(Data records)
============================================================

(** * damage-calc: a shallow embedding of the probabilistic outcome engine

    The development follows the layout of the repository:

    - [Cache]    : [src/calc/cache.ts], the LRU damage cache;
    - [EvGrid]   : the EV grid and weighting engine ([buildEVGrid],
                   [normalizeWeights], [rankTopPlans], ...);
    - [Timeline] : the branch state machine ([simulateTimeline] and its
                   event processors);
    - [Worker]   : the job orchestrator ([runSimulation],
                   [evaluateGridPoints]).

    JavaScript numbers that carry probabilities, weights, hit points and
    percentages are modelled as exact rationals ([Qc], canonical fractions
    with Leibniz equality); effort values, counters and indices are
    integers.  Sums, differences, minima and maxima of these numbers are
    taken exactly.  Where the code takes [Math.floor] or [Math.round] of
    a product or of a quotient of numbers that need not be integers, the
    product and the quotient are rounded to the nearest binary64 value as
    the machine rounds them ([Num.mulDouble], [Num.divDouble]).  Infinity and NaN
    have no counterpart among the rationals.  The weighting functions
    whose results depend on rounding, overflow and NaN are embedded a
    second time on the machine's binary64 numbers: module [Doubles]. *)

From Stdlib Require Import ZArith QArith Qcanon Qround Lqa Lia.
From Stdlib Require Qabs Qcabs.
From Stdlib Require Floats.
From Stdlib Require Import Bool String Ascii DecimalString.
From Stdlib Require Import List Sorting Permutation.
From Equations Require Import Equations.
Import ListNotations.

============================================================

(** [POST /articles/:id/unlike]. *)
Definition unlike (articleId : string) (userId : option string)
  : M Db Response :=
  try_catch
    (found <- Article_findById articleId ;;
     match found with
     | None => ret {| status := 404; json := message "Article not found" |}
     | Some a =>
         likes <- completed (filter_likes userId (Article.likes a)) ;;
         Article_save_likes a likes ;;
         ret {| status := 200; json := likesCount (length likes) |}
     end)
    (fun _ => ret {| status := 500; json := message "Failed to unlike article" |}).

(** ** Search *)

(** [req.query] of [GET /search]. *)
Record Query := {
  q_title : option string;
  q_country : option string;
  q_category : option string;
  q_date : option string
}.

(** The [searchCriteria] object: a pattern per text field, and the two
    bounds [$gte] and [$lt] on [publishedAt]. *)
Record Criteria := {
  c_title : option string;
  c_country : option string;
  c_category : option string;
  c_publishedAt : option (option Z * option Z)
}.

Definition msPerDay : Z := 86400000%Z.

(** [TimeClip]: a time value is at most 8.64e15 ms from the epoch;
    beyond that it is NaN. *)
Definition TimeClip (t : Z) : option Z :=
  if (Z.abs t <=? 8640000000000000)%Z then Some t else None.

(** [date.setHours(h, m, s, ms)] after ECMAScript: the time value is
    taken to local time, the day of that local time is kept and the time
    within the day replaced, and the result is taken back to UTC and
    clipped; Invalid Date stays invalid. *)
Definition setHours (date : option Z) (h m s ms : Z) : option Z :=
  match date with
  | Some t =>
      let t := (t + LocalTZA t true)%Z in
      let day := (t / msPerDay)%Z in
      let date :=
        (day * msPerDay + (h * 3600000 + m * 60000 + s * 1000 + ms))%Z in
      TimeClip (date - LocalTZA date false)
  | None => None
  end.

============================================================

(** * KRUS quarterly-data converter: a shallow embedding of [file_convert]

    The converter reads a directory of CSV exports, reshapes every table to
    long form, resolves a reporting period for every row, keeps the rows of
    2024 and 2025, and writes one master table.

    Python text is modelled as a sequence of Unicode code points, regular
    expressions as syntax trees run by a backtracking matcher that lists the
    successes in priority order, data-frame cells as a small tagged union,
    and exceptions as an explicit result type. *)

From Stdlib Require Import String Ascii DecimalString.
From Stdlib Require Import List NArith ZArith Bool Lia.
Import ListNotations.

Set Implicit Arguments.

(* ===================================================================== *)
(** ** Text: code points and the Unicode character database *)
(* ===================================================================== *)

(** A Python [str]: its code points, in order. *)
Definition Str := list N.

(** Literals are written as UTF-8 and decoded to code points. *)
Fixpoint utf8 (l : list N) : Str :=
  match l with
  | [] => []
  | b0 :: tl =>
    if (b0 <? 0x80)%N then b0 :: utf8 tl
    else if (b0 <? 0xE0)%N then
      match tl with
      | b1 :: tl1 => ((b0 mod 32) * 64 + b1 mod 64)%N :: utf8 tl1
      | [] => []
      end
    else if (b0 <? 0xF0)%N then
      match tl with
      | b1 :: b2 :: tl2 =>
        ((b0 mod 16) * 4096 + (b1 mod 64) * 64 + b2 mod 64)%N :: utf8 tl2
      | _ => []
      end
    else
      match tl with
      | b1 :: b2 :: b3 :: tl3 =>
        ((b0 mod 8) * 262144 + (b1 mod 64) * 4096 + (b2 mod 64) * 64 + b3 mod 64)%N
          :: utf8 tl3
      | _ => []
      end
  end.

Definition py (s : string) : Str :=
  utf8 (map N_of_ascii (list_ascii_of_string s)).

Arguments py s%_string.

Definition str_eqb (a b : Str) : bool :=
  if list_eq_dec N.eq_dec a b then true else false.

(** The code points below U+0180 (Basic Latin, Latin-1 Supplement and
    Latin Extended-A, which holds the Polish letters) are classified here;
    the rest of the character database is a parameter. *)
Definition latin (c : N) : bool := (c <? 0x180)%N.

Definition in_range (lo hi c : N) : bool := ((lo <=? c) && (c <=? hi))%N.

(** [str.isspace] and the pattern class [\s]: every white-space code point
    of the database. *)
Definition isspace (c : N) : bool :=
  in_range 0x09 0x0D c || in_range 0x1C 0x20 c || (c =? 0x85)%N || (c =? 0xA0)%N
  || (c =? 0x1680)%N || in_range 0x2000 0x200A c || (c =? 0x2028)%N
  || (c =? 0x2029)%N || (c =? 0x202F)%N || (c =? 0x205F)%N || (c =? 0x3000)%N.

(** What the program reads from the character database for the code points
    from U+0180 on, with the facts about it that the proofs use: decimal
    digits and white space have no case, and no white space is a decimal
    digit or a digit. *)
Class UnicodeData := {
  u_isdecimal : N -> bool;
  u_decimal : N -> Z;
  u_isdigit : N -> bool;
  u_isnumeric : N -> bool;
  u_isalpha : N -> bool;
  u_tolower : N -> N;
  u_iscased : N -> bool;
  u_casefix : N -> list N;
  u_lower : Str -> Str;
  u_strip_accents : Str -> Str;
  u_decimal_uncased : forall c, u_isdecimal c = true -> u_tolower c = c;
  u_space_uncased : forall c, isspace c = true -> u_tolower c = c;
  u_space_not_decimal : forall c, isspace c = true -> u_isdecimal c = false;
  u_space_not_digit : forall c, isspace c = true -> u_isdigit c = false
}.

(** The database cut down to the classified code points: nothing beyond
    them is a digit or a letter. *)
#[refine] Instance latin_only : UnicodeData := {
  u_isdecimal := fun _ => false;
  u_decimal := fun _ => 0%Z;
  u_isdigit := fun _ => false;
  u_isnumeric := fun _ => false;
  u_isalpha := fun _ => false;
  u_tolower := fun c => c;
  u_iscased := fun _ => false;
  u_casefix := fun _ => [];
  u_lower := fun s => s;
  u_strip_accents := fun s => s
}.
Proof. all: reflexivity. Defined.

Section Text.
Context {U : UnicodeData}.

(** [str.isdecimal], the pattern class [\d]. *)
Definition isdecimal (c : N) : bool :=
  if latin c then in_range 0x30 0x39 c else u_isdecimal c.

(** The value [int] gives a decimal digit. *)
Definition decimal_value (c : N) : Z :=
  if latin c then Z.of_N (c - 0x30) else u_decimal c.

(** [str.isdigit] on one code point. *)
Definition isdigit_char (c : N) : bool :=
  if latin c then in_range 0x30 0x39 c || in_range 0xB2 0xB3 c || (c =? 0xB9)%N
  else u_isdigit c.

============================================================

(Task details)
Out of the data above, give again only the lines starting at the one holding "(** * damage-calc: a" and ending at the one holding "[normalizeWeights], [rankTopPlans], ...);", unchanged.

(Answer box)
(** * damage-calc: a shallow embedding of the probabilistic outcome engine

    The development follows the layout of the repository:

    - [Cache]    : [src/calc/cache.ts], the LRU damage cache;
    - [EvGrid]   : the EV grid and weighting engine ([buildEVGrid],
                   [normalizeWeights], [rankTopPlans], ...);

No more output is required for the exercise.